I arrived back home and found that Virginia had filled all 3 supers 75-90% with nectar! I was very excited and quickly threw on a fourth super. Virginia still had no eggs, however. If she did swarm earlier it might have been too early for her new queen to start laying. I will have time in a few days to check on her again. If I still don't find any eggs I will be ordering a new queen from a supplier. I think I would like to try a Russian queen this time if I can.
After seeing how much nectar Virginia had collected I was excited to look into Georgia. Much to my disappointment Georgia's supers were completely empty. As I removed the last super I discovered that the queen excluder was almost completely clogged with wax and propolis. The bees had effectively sealed off the honey supers- they couldn't have stored nectar there if they had wanted to. I also found that they were back filling the broodnest with honey. There were still eggs and uncapped brood, but there wasn't much room for the queen to lay. I removed the excluder, cleaned it out (placing the excluder on several layers of newspaper and then going after it with a hairdryer is a pretty quick way to clean it out), and put it back in the hive.
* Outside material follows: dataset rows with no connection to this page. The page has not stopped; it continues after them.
(* ===== verification/Scan.v ===== *)
(** * Cursor scans

    [ShardedCache.Scan] ([shard.go]) and [Store.scanDictKeys] ([store.go]) are the
    same loop over a sequence of shards whose keys are sorted: a cursor is the
    number of a shard (high 32 bits) and a position in its keys (low 32 bits).
    The loop is defined here over the sorted key lists of the shards, with the
    theorem that following the cursors visits every key. *)

From S2P Require Import Prelude.
From stdpp Require Import options.

(** The inner loop: [keys] are the keys of the shard from position [pos] on. *)
Fixpoint scan_shard (accept : string → bool) (count : Z) (keys : list string) (pos : Z)
    (result : list string) : list string * Z :=
  match keys with
  | [] => (result, pos)
  | key :: keys' =>
      if Z.of_nat (length result) <? count then
        scan_shard accept count keys' (pos + 1) (if accept key then result ++ [key] else result)
      else (result, pos)
  end.

(** The outer loop. [None] is a lack of fuel; [scan_loop_spec] shows that the
    number of shards is enough. *)
Fixpoint scan_loop (fuel : nat) (accept : string → bool) (count : Z) (lists : list (list string))
    (shardIdx pos : Z) (result : list string) : option (list string * Z * Z) :=
  if (shardIdx <? Z.of_nat (length lists)) && (Z.of_nat (length result) <? count) then
    match fuel with
    | O => None
    | S fuel' =>
        keys ← lists !! Z.to_nat shardIdx;
        let '(result, pos) :=
          scan_shard accept count (drop (Z.to_nat pos) keys) pos result in
        if Z.of_nat (length keys) <=? pos
        then scan_loop fuel' accept count lists (shardIdx + 1) 0 result
        else scan_loop fuel' accept count lists shardIdx pos result
    end
  else Some (result, shardIdx, pos).

(** One call: the accepted keys it collected and the next cursor, 0 at the end. *)
Definition cursor_scan (accept : string → bool) (count : Z) (lists : list (list string)) (cursor : Z)
    : option (list string * Z) :=
  let count := if count <=? 0 then 10 else count in
  let shardIdx := Z.shiftr cursor 32 in
  let posInShard := Z.land cursor (Z.ones 32) in
  r ← scan_loop (S (length lists)) accept count lists shardIdx posInShard [];
  let '(result, shardIdx, pos) := r in
  let next := if Z.of_nat (length lists) <=? shardIdx then 0
              else Z.lor (u64 (Z.shiftl shardIdx 32)) (u64 pos) in
  Some (result, next).

(** ** Following the cursors *)

Section scan_proofs.
Implicit Types (lists : list (list string)) (res keys : list string).

Lemma scan_shard_spec accept count keys pos res :
  ∃ m, (m ≤ length keys)%nat ∧
    scan_shard accept count keys pos res =
      (res ++ filter (λ k, accept k = true) (take m keys), pos + Z.of_nat m) ∧
    (m = length keys ∨
     count ≤ Z.of_nat (length (res ++ filter (λ k, accept k = true) (take m keys)))) ∧
    (Z.of_nat (length res) < count → keys ≠ [] → (0 < m)%nat).
Proof.
  revert pos res. induction keys as [|key keys IH]; intros pos res; simpl.
  { exists 0%nat. rewrite app_nil_r, Z.add_0_r. split_and!; [lia|done|by left|done]. }
  destruct (Z.ltb_spec (Z.of_nat (length res)) count); last first.
  { exists 0%nat. rewrite take_0, app_nil_r, Z.add_0_r. split_and!; [lia|done|by right|lia]. }
  destruct (IH (pos + 1) (if accept key then res ++ [key] else res)) as (m & Hm & -> & Hstop & _).
  exists (S m). cbn [take]. rewrite filter_cons.
  destruct (accept key) eqn:E.
  - rewrite decide_True by done. rewrite <-app_assoc in *. cbn [app] in *.
    split_and!; [lia|f_equal; lia|destruct Hstop as [-> |?]; [by left|by right]|lia].
  - rewrite decide_False by done.
    split_and!; [lia|f_equal; lia|destruct Hstop as [-> |?]; [by left|by right]|lia].
Qed.

(** The keys a scan still has to visit from position [p] of shard [i] on. *)
Definition remaining lists (i p : nat) : list string :=
  match drop i lists with
  | [] => []
  | s :: rest => drop p s ++ concat rest
  end.

(** How far a scan is from its end. *)
Definition scan_left lists (i p : nat) : nat :=
  (sum_list_with (λ s : list string, S (length s)) (drop i lists) - p)%nat.

Lemma remaining_end lists i p : (length lists ≤ i)%nat → remaining lists i p = [].
Proof. intros H. unfold remaining. by rewrite drop_ge. Qed.

Lemma remaining_shard lists i p s :
  lists !! i = Some s →
  remaining lists i p = drop p s ++ remaining lists (S i) 0 ∧
  scan_left lists i p =
    (S (length s) + scan_left lists (S i) 0 - p)%nat.
Proof.
  intros Hs. unfold remaining, scan_left. rewrite (drop_S _ _ _ Hs). split; [|simpl; lia].
  f_equal. destruct (drop (S i) lists); [done|]. simpl. by rewrite drop_0.
Qed.

(** A position inside the shard it names. *)
Definition scan_valid lists (i p : nat) : Prop :=
  ∀ s, lists !! i = Some s → (p ≤ length s)%nat.

Lemma scan_loop_stop fuel accept count lists i p res :
  Z.of_nat (length lists) ≤ i ∨ count ≤ Z.of_nat (length res) →
  scan_loop fuel accept count lists i p res = Some (res, i, p).
Proof.
  intros H. destruct fuel; cbn [scan_loop];
    destruct (Z.ltb_spec i (Z.of_nat (length lists)));
    destruct (Z.ltb_spec (Z.of_nat (length res)) count); cbn [andb]; (done || lia).
Qed.

(** One call of the outer loop: what it examined, and where it stopped. *)
Record scan_result (accept : string → bool) (count : Z) lists (i p : nat) res
    (examined : list string) (i' p' : nat) : Prop := {
  sr_split : remaining lists i p = examined ++ remaining lists i' p';
  sr_stop : (length lists ≤ i')%nat ∨
    count ≤ Z.of_nat (length (res ++ filter (λ k, accept k = true) examined));
  sr_order : (i ≤ i')%nat;
  sr_valid : scan_valid lists i' p';
  sr_left : (scan_left lists i' p' ≤ scan_left lists i p)%nat;
  sr_progress : (i < length lists)%nat → Z.of_nat (length res) < count →
    (scan_left lists i' p' < scan_left lists i p)%nat ∧ (0 < i' ∨ 0 < p')%nat
}.

Lemma scan_loop_spec fuel accept count lists i p res :
  (length lists - i ≤ fuel)%nat → scan_valid lists i p →
  ∃ examined i' p',
    scan_loop fuel accept count lists (Z.of_nat i) (Z.of_nat p) res =
      Some (res ++ filter (λ k, accept k = true) examined, Z.of_nat i', Z.of_nat p') ∧
    scan_result accept count lists i p res examined i' p'.
Proof.
  revert i p res. induction fuel as [|fuel IH]; intros i p res Hfuel Hv;
    (destruct (decide (Z.of_nat (length lists) ≤ Z.of_nat i ∨ count ≤ Z.of_nat (length res))) as [Hst|Hst];
     [exists [], i, p; rewrite filter_nil, !app_nil_r; split; [by apply scan_loop_stop|];
      split; rewrite ?filter_nil, ?app_nil_r; [done|lia|lia|done|lia|lia]|]); [lia|].
  cbn [scan_loop].
  destruct (Z.ltb_spec (Z.of_nat i) (Z.of_nat (length lists))) as [Hi|Hi]; [|lia].
  destruct (Z.ltb_spec (Z.of_nat (length res)) count) as [Hr|Hr]; [|lia]. cbn [andb].
  destruct (lookup_lt_is_Some_2 lists i) as [s Hs]; [lia|].
  rewrite !Nat2Z.id, Hs. cbn [mbind option_bind].
  destruct (remaining_shard lists i p s Hs) as [Hrem Hleft]. pose proof (Hv s Hs) as Hp.
  destruct (scan_shard_spec accept count (drop p s) (Z.of_nat p) res)
    as (m & Hm & -> & Hstop & Hprog). rewrite length_drop in Hm, Hstop.
  set (ex1 := take m (drop p s)) in *.
  set (res1 := res ++ filter (λ k, accept k = true) ex1) in *.
  rewrite <-Nat2Z.inj_add.
  destruct (Z.leb_spec (Z.of_nat (length s)) (Z.of_nat (p + m))) as [Hend|Hend].
  - destruct (IH (S i) 0%nat res1 ltac:(lia)) as (ex & i' & p' & HL & [H1 H2 H3 H4 H5 _]).
    { intros s' _. lia. }
    replace (Z.of_nat i + 1) with (Z.of_nat (S i)) by lia. change 0 with (Z.of_nat 0). rewrite HL.
    assert (drop p s = ex1) as Hex1
      by (unfold ex1; rewrite take_ge; rewrite ?length_drop; done || lia).
    exists (ex1 ++ ex), i', p'. rewrite filter_app, app_assoc. fold res1. split; [done|].
    split; [by rewrite Hrem, Hex1, H1, app_assoc|by rewrite filter_app, app_assoc|lia|done|lia|].
    intros _ _. lia.
  - destruct Hstop as [->|Hstop]; [lia|]. rewrite scan_loop_stop by by right.
    destruct (remaining_shard lists i (p + m) s Hs) as [Hrem' Hleft'].
    exists ex1, i, (p + m)%nat. split; [done|]. split; [|by right|lia| |lia|].
    + rewrite Hrem, Hrem', app_assoc. f_equal. unfold ex1.
      by rewrite <-drop_drop, take_drop.
    + intros s' Hs'. rewrite Hs in Hs'. injection Hs' as <-. lia.
    + intros _ Hc. assert (0 < m)%nat; [|lia]. apply Hprog; [done|].
      intros E. apply (f_equal length) in E. rewrite length_drop in E. simpl in E. lia.
Qed.

(** *** Cursors *)

Lemma cursor_decode i p :
  0 ≤ i < 2 ^ 32 → 0 ≤ p < 2 ^ 32 →
  let c := Z.lor (u64 (Z.shiftl i 32)) (u64 p) in
  Z.shiftr c 32 = i ∧ Z.land c (Z.ones 32) = p ∧ (c = 0 → i = 0 ∧ p = 0).
Proof.
  intros Hi Hp. rewrite Z.shiftl_mul_pow2 by lia. rewrite !u64_id by (unfold is_u64; lia). cbv zeta.
  assert (Z.shiftr (Z.lor (i * 2 ^ 32) p) 32 = i) as H1.
  { rewrite Z.shiftr_lor, !Z.shiftr_div_pow2, Z.div_mul, (Z.div_small p) by lia. apply Z.lor_0_r. }
  assert (Z.land (Z.lor (i * 2 ^ 32) p) (Z.ones 32) = p) as H2.
  { rewrite Z.land_lor_distr_l, !Z.land_ones, Z.mod_mul, Z.mod_small by lia. done. }
  split_and!; [done|done|]. intros E. rewrite E, Z.shiftr_0_l in H1. rewrite E, Z.land_0_l in H2. lia.
Qed.

(** A client of [scan] that follows the cursors until it is given 0 again. *)
Fixpoint follow (fuel : nat) (scan : Z → option (list string * Z)) (cursor : Z) : option (list string) :=
  match fuel with
  | O => None
  | S fuel' =>
      r ← scan cursor;
      let '(result, next) := r in
      if next =? 0 then Some result
      else rest ← follow fuel' scan next; Some (result ++ rest)
  end.

Definition cursor_of (i p : nat) : Z := Z.lor (u64 (Z.shiftl (Z.of_nat i) 32)) (u64 (Z.of_nat p)).

(** The cursor fields are wide enough. *)
Definition scan_sized lists : Prop :=
  Z.of_nat (length lists) < 2 ^ 32 ∧ Forall (λ s : list string, Z.of_nat (length s) < 2 ^ 32) lists.

Lemma scan_sized_pos lists i p :
  scan_sized lists → scan_valid lists i p → (i < length lists)%nat →
  Z.of_nat i < 2 ^ 32 ∧ Z.of_nat p < 2 ^ 32.
Proof.
  intros [H1 H2] Hv Hi. destruct (lookup_lt_is_Some_2 lists i Hi) as [s Hs].
  pose proof (Hv s Hs). pose proof (Forall_lookup_1 _ _ _ _ H2 Hs). simpl in *. lia.
Qed.

Lemma cursor_scan_spec accept count lists i p :
  scan_sized lists → scan_valid lists i p → (i < length lists)%nat →
  ∃ examined i' p',
    scan_valid lists i' p' ∧
    remaining lists i p = examined ++ remaining lists i' p' ∧
    (scan_left lists i' p' < scan_left lists i p)%nat ∧
    cursor_scan accept count lists (cursor_of i p) =
      Some (filter (λ k, accept k = true) examined,
            if decide (length lists ≤ i')%nat then 0 else cursor_of i' p') ∧
    ((i' < length lists)%nat → cursor_of i' p' ≠ 0).
Proof.
  intros Hsz Hv Hi. destruct (scan_sized_pos _ _ _ Hsz Hv Hi) as [Hi32 Hp32].
  destruct (cursor_decode (Z.of_nat i) (Z.of_nat p)) as (D1 & D2 & _); [lia|lia|].
  unfold cursor_scan. fold (cursor_of i p) in D1, D2. rewrite D1, D2.
  set (count' := if count <=? 0 then 10 else count).
  assert (0 < count') as Hcount by (unfold count'; zcase; lia).
  destruct (scan_loop_spec (S (length lists)) accept count' lists i p [])
    as (ex & i' & p' & -> & [H1 H2 H3 H4 H5 H6]); [lia|done|].
  cbn [mbind option_bind app]. destruct (H6 Hi) as [H7 H8]; [simpl; lia|].
  exists ex, i', p'. split_and!; [done|done|done| |].
  - case_decide; zcase; (done || lia).
  - intros Hi' E. destruct (scan_sized_pos _ _ _ Hsz H4 Hi') as [? ?].
    destruct (cursor_decode (Z.of_nat i') (Z.of_nat p')) as (_ & _ & D); [lia|lia|].
    unfold cursor_of in E. apply D in E. lia.
Qed.

Lemma follow_spec accept count lists fuel i p :
  scan_sized lists → scan_valid lists i p → (i < length lists)%nat →
  (scan_left lists i p < fuel)%nat →
  follow fuel (cursor_scan accept count lists) (cursor_of i p) =
    Some (filter (λ k, accept k = true) (remaining lists i p)).
Proof.
  intros Hsz. revert i p. induction fuel as [|fuel IH]; intros i p Hv Hi Hf; [lia|].
  cbn [follow].
  destruct (cursor_scan_spec accept count lists i p Hsz Hv Hi) as (ex & i' & p' & Hv' & Hr & Hl & -> & Hnz).
  cbn [mbind option_bind]. rewrite Hr, filter_app.
  destruct (decide (length lists ≤ i')%nat) as [Hend|Hend].
  - rewrite remaining_end by done. rewrite Z.eqb_refl, filter_nil, app_nil_r. done.
  - destruct (Z.eqb_spec (cursor_of i' p') 0); [naive_solver lia|].
    rewrite IH by (done || lia). done.
Qed.

Lemma remaining_all lists : remaining lists 0 0 = concat lists.
Proof. destruct lists; [done|]. unfold remaining. by rewrite !drop_0. Qed.

(** Following the cursors from 0 ends, and visits every accepted key in order. *)
Lemma follow_all accept count lists :
  scan_sized lists → lists ≠ [] →
  follow (S (scan_left lists 0 0)) (cursor_scan accept count lists) 0 =
    Some (filter (λ k, accept k = true) (concat lists)).
Proof.
  intros Hsz Hne. rewrite <-remaining_all.
  apply (follow_spec accept count lists _ 0 0); [done| | |lia].
  - intros s _. lia.
  - destruct lists; [done|]. simpl. lia.
Qed.

End scan_proofs.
Maybe I should have kept it out- I guess we will find out in a few days. I am hoping the bees will move all that nectar/honey in the broodnest up into the super and give the queen a little more room to lay.
I removed two of the empty supers from Georgia and will put them back on as they are needed. The two hives are not looking very symmetrical right now as one hive is standing tall with four supers and the other is stunted with just one.